Ehh borrow from gshocks.


----------



## Madeinhb

hvrietsc said:


> Not enough surface on the watch to catch enough rays to make this work. Unless you are willing to strap on a separate charger thingy on your back.


Gshocks don't have much space either. I know solar won't help when using the gps, etc. but in time mode only it should be able to keep the charge at 100%


----------



## Gerald Zhang-Schmidt

Except if you want that, you get a GoalZero solar charger from which you can recharge any USB device - and you can have the solar panel strapped to your backpack, exposed to the sun, not hidden on your wrist and extra-small, hence ineffective. I'm all for solar, but only as it makes the best sense.


----------



## kmseteam

My guesswork for A3: Same body as A2, except for different bezel, Bluetooth LE, possibly enabling wireless connection with computer, GLONASS (which is not always a good thing, russians and accuracy should never be mentioned in a same sentence, not even during the same day), otherwise same functions as A2, the software to be combatible to both A2 and A3.


----------



## HIKESOLO

kmseteam said:


> My guesswork for A3: Same body as A2, except for different bezel, Bluetooth LE, possibly enabling wireless connection with computer, GLONASS (which is not always a good thing, russians and accuracy should never be mentioned in a same sentence, not even during the same day), otherwise same functions as A2, the software to be combatible to both A2 and A3.


I think they are going to make more of a change.

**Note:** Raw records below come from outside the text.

(** * Dashboard Sites PV: a shallow embedding of [app.py]

    The dashboard is a Streamlit script: every user interaction re-runs
    the file from top to bottom.  It reads two tables through the Supabase
    client, memoises both reads with [st.cache_data], joins them in a
    pandas DataFrame, narrows the frame with the sidebar filters and offers
    two forms that write to the [sites_mapping] table.

    The embedding follows the script:
    - JSON numbers are rationals ([Q]); a Python float is a rational or
      [NaN]; a JSON [null] is [None];
    - a DataFrame is the list of its rows, and the column dtype that pandas
      infers for [nominal_power] is written out, as it decides whether a
      missing cell reads back as [None] or as [NaN];
    - the script's effects (Gateway calls, cache slots, widgets that print
      a message, [st.rerun], [st.stop]) are threaded through a state and
      exception monad over an explicit [World], and are recorded in a
      trace. *)

From Stdlib Require Import QArith Lqa.
From stdpp Require Import gmap strings list sorting.

Open Scope string_scope.
Open Scope list_scope.

(** ** Python values *)

Module Py.

(** A Python [float]: finite values are rationals, [NaN] is apart. *)
Inductive float := NaN | Fin (q : Q).

(** [bool(x)] for a float: only zero is falsy, [nan] is truthy. *)
Definition truthy (x : float) : bool :=
  match x with
  | NaN => true
  | Fin q => negb (Qeq_bool q 0)
  end.

(** [x or d] where [x] is [None] or a float and [d] a number;
    the whole is then passed to [float(...)]. *)
Definition float_or (x : option float) (d : Q) : float :=
  match x with
  | None => Fin d
  | Some v => if truthy v then v else Fin d
  end.

(** [s or d] on an optional string: [None] and [""] are falsy. *)
Definition str_or (s : option string) (d : string) : string :=
  match s with
  | None => d
  | Some v => if String.eqb v "" then d else v
  end.

(** [s or None] on a string. *)
Definition str_or_none (s : string) : option string :=
  if String.eqb s "" then None else Some s.

(** [x or None] on a finite float. *)
Definition num_or_none (x : Q) : option Q :=
  if Qeq_bool x 0 then None else Some x.

(** Comparisons of a number with a float: false as soon as [NaN] is
    involved. *)
Definition ge (x : Q) (b : float) : bool :=
  match b with
  | NaN => false
  | Fin m => Qle_bool m x
  end.

Definition le (x : Q) (b : float) : bool :=
  match b with
  | NaN => false
  | Fin m => Qle_bool x m
  end.

(** [f"{s}"] of an optional string. *)
Definition fmt (s : option string) : string := default "None" s.

End Py.

(** ** Rows of the two tables, as the Gateway returns them *)

Module Site.
Record row := mk {
  id : Z;
  name : option string;
  code : option string;
  nominal_power : option Q;
  address : option string;
  commission_date : option string;
  client_map_id : option Z;
  ignore_site : bool
}.
End Site.

Module Client.
Record row := mk {
  id : Z;
  name : option string
}.
End Client.

(** ** The DataFrame [df] *)

Module Frame.

(** One record of [df]: the columns of the select plus [client_name].
    A [nominal_power] cell is [None] in an object column, and a float
    (possibly [NaN]) in a float64 column. *)
Record row := mk {
  id : Z;
  name : option string;
  code : option string;
  nominal_power : option Py.float;
  address : option string;
  commission_date : option string;
  client_map_id : option Z;
  ignore_site : bool;
  client_name : string
}.

(** The site a record was built from. *)
Definition site (r : row) : Site.row :=
  Site.mk (id r) (name r) (code r)
    (match nominal_power r with Some (Py.Fin q) => Some q | _ => None end)
    (address r) (commission_date r) (client_map_id r) (ignore_site r).

End Frame.

Definition TOUS : string := "Tous".
Definition NON_ASSIGNE : string := "Non assigné".

(** [pd.DataFrame(sites)] infers float64 for [nominal_power] as soon as one
    value is a number ([None] becomes [NaN] there); a column holding only
    [None] keeps dtype object and its [None]s. *)
Definition is_float_column (sites : list Site.row) : bool :=
  existsb (fun s => bool_decide (is_Some (Site.nominal_power s))) sites.

Definition power_cell (float_col : bool) (p : option Q) : option Py.float :=
  match p with
  | Some q => Some (Py.Fin q)
  | None => if float_col then Some Py.NaN else None
  end.

(** [df["client_map_id"].map(clients)]: a missing id, an id that is not a
    key of the dict and a key bound to [None] all give a missing value. *)
Definition map_clients (clients : gmap Z (option string)) (k : option Z)
  : option string :=
  match k with
  | None => None
  | Some i => match clients !! i with
              | Some (Some n) => Some n
              | _ => None
              end
  end.

(** Lines 79-80:
    [df = pd.DataFrame(sites)] and
    [df["client_name"] = df["client_map_id"].map(clients).fillna("Non assigné")]. *)
Definition assemble (sites : list Site.row) (clients : gmap Z (option string))
  : list Frame.row :=
  let float_col := is_float_column sites in
  map (fun s =>
         Frame.mk (Site.id s) (Site.name s) (Site.code s)
           (power_cell float_col (Site.nominal_power s))
           (Site.address s) (Site.commission_date s)
           (Site.client_map_id s) (Site.ignore_site s)
           (default NON_ASSIGNE (map_clients clients (Site.client_map_id s))))
      sites.

(** [Series.fillna(0)] on a [nominal_power] cell. *)
Definition fillna0 (c : option Py.float) : Q :=
  match c with
  | Some (Py.Fin q) => q
  | _ => 0%Q
  end.

(** [Series.max()] skips missing cells and is [NaN] when nothing is left. *)
Definition Qmax_b (a b : Q) : Q := if Qle_bool a b then b else a.
(** * ChromaSense: the colour-perception game engine of [src/App.tsx]

    A shallow embedding of the engine part of the React component [App]:
    the colour generator [generateColor], the handlers [startGame] and
    [handleBlockClick], the one-second interval callback and the effect that
    arms and clears it, and the part of the rendering that depends on the
    state: which screen is shown, the grid of buttons and the rank.

    JavaScript numbers are embedded as rationals [Q].  The three products
    [Math.random() * k] are rounded to the nearest binary64 value before
    [Math.floor], as the program does ([JS.mul]).  Every other number the
    engine computes is a multiple of 1/4 (or of 1/100 after [toFixed]) of
    small magnitude, on which IEEE-754 double arithmetic is exact, so the
    rational operations used for them coincide with the ones the program
    performs.  Decimal literals ([0.25], [1.5], [0.33], ...) denote the
    rationals they spell. *)

From Stdlib Require Import QArith Qround Qabs Qminmax Qpower Lqa ZArith Lia.
From Stdlib Require Import List Bool String Ascii DecimalString.
From Stdlib Require DecimalPos DecimalN.
Import ListNotations.

Open Scope Q_scope.

(** * Part I: the program *)

(** ** The ECMAScript primitives the engine uses *)

Module JS.

Definition number := Q.

(** [x < y], [x > y] and [x <= y] on numbers. *)
Definition ltb (x y : number) : bool := negb (Qle_bool y x).
Definition gtb (x y : number) : bool := ltb y x.
Definition leb (x y : number) : bool := Qle_bool x y.

(** [x === y] on numbers. *)
Definition eqb (x y : number) : bool := Qeq_bool x y.

Definition Math_floor (x : number) : number := inject_Z (Qfloor x).
Definition Math_max (x y : number) : number := Qmax x y.
Definition Math_min (x y : number) : number := Qmin x y.
Definition Math_abs (x : number) : number := Qabs x.
(** * VM scheduler: a shallow embedding of [main.py]

    The cloud function of [main.py] discovers compute instances by label,
    decides per instance whether it still needs a power transition, and
    drives the compute control plane accordingly.  This development embeds
    [VMScheduler] and [process_scale_action] as state-passing functions over
    an abstract instances client, and proves the behavioural properties the
    design document states about them.

    Conventions.
    - Python [str] values are [string]s (ASCII text); a value that may be
      [None] is an [option].
    - [os.environ] and an instance's [labels] mapping are [gmap string string].
    - The result dictionaries keep the keys of the source as constructor and
      field names.
    - The compute client is a parameter: a state type with one transition per
      method.  An instance operation returns the value the method returns or
      the text [str(e)] of the exception it raises; a listing gives the
      instances its pager yields and the exception that ended it, if any. *)

From Stdlib Require Import Ascii String.
From stdpp Require Import base option list strings gmap fin_maps.

Local Open Scope string_scope.
Local Open Scope list_scope.

(** ** Python helpers on strings *)

Module Py.

(** Truthiness of an optional string: [None] and [''] are falsy. *)
Definition truthy (v : option string) : bool :=
  match v with
  | None => false
  | Some s => negb (String.eqb s "")
  end.

(** [a or b] on optional strings. *)
Definition or (a b : option string) : option string :=
  if truthy a then a else b.

(** [c in s] for a one-character needle. *)
Fixpoint contains (c : ascii) (s : string) : bool :=
  match s with
  | EmptyString => false
  | String d s' => if Ascii.eqb d c then true else contains c s'
  end.

(** [s.split(sep)] for a one-character separator: never the empty list. *)
Fixpoint split (sep : ascii) (s : string) : list string :=
  match s with
  | EmptyString => [EmptyString]
  | String c s' =>
      if Ascii.eqb c sep then EmptyString :: split sep s'
      else match split sep s' with
           | [] => [String c EmptyString]
           | w :: ws => String c w :: ws
           end
  end.

(** [s.split(sep, 1)] when [sep in s]: the text before and after the first
    separator. Without a separator the whole string is the first part. *)
Fixpoint split1 (sep : ascii) (s : string) : string * string :=
  match s with
  | EmptyString => (EmptyString, EmptyString)
  | String c s' =>
      if Ascii.eqb c sep then (EmptyString, s')
      else let '(a, b) := split1 sep s' in (String c a, b)
  end.

(** [str.isspace] on ASCII: TAB..CR, FS..US and the blank. *)
Definition isspace (c : ascii) : bool :=
  let n := nat_of_ascii c in
  (Nat.leb 9 n && Nat.leb n 13) || (Nat.leb 28 n && Nat.leb n 32).

Fixpoint lstrip (s : string) : string :=
  match s with
  | EmptyString => EmptyString
  | String c s' => if isspace c then lstrip s' else s
  end.

Fixpoint rstrip (s : string) : string :=
  match s with
  | EmptyString => EmptyString
  | String c s' =>
      match rstrip s' with
      | EmptyString => if isspace c then EmptyString else String c EmptyString
      | r => String c r
      end
  end.

(** [s.strip()]. *)
Definition strip (s : string) : string := rstrip (lstrip s).

End Py.

(** ** Data *)

(** One entry of [vm_labels]: [{'key': k, 'value': v}]. *)
Record label := Label { key : string; value : string }.

(** What the control plane lists for an instance ([instance.name],
    [instance.labels], [instance.status]). *)
Record cp_instance := CpInstance {
  cp_name : string;
  cp_labels : gmap string string;
  cp_status : string
}.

I really hope they are able to get rid of the gigantic antenna hanging off the side. If they don't have a wireless way of changing settings on the watch (either within the watch itself or through a wireless connection) I think it would be a huge mistake.


----------



## HIKESOLO

Just came across this in the Garmin forums...

Suunto Ambit 3.


----------



## margusl

All I can figure out from google translate gibberish is that's just another wishlist. With Ambit1 picture.


----------



## twelveone

Exactly. The image is taken from here, which is old, original ambit1.

suunto ambit watches 3d model


----------



## HIKESOLO

Thought it was the Ambit 1, just figured I'd post it since I came across it in another forum.


----------



## kmseteam

It appears to me that the text we recently saw is the latest best-seller from the author of the book "the greatest war victories of Italy".


----------



## anto1980

Tomorrow will open OutDoor Show in Germany and the Ambit3 will be unveiled!!!


Sent from my iPhone using Tapatalk


----------



## HIKESOLO

anto1980 said:


> Tomorrow will open OutDoor Show in Germany and the Ambit3 will be unveiled!!!
> 
> Sent from my iPhone using Tapatalk


I don't see them on the list of exhibitors. Hopefully I'm wrong...


----------



## Chossid

in for results


----------



## silentvoyager

http://www.outdoor-show.de/od-wAssets/pdf/de/OutDoor_2014_Guide.pdf
See page 48. Suunto is together with Salomon.


----------



## mondoshawan

first look at Ambit3.

no Vibration Alert and no ANT+ anymore&#8230; arrgh


----------



## twelveone

I'm sold. HR swimming data, activity tracker and mobile sync / notifications are big selling points for me.


----------



## calumr

I think I'll upgrade from my Ambit1 to the Ambit3. Bluetooth accessories and phone uploads were my main requests. I was considering the Fenix2, but it seems less reliable from what I've read (and it's a little more ugly that the Ambits).

I just wish there was an Ambit3 Peak in green or yellow, black is a bit boring.


----------



## HIKESOLO

Killing me that there isn't vibration alerts. I run/walk solely so vibration alerts make things much easier rather than constantly having to stare at the watch. Then again I could just lose some of this damn weight and run only, haha.


----------



## Saikkju

Link to Suunto release from their global front page: http://www.suunto.com/News/Track-an...entures-with-the-new-Suunto-Connected-Family/

"The app will first be available for iPhone and iPad, and it can be downloaded from the App Store from 1st of September. Availability of the Android version will be announced later."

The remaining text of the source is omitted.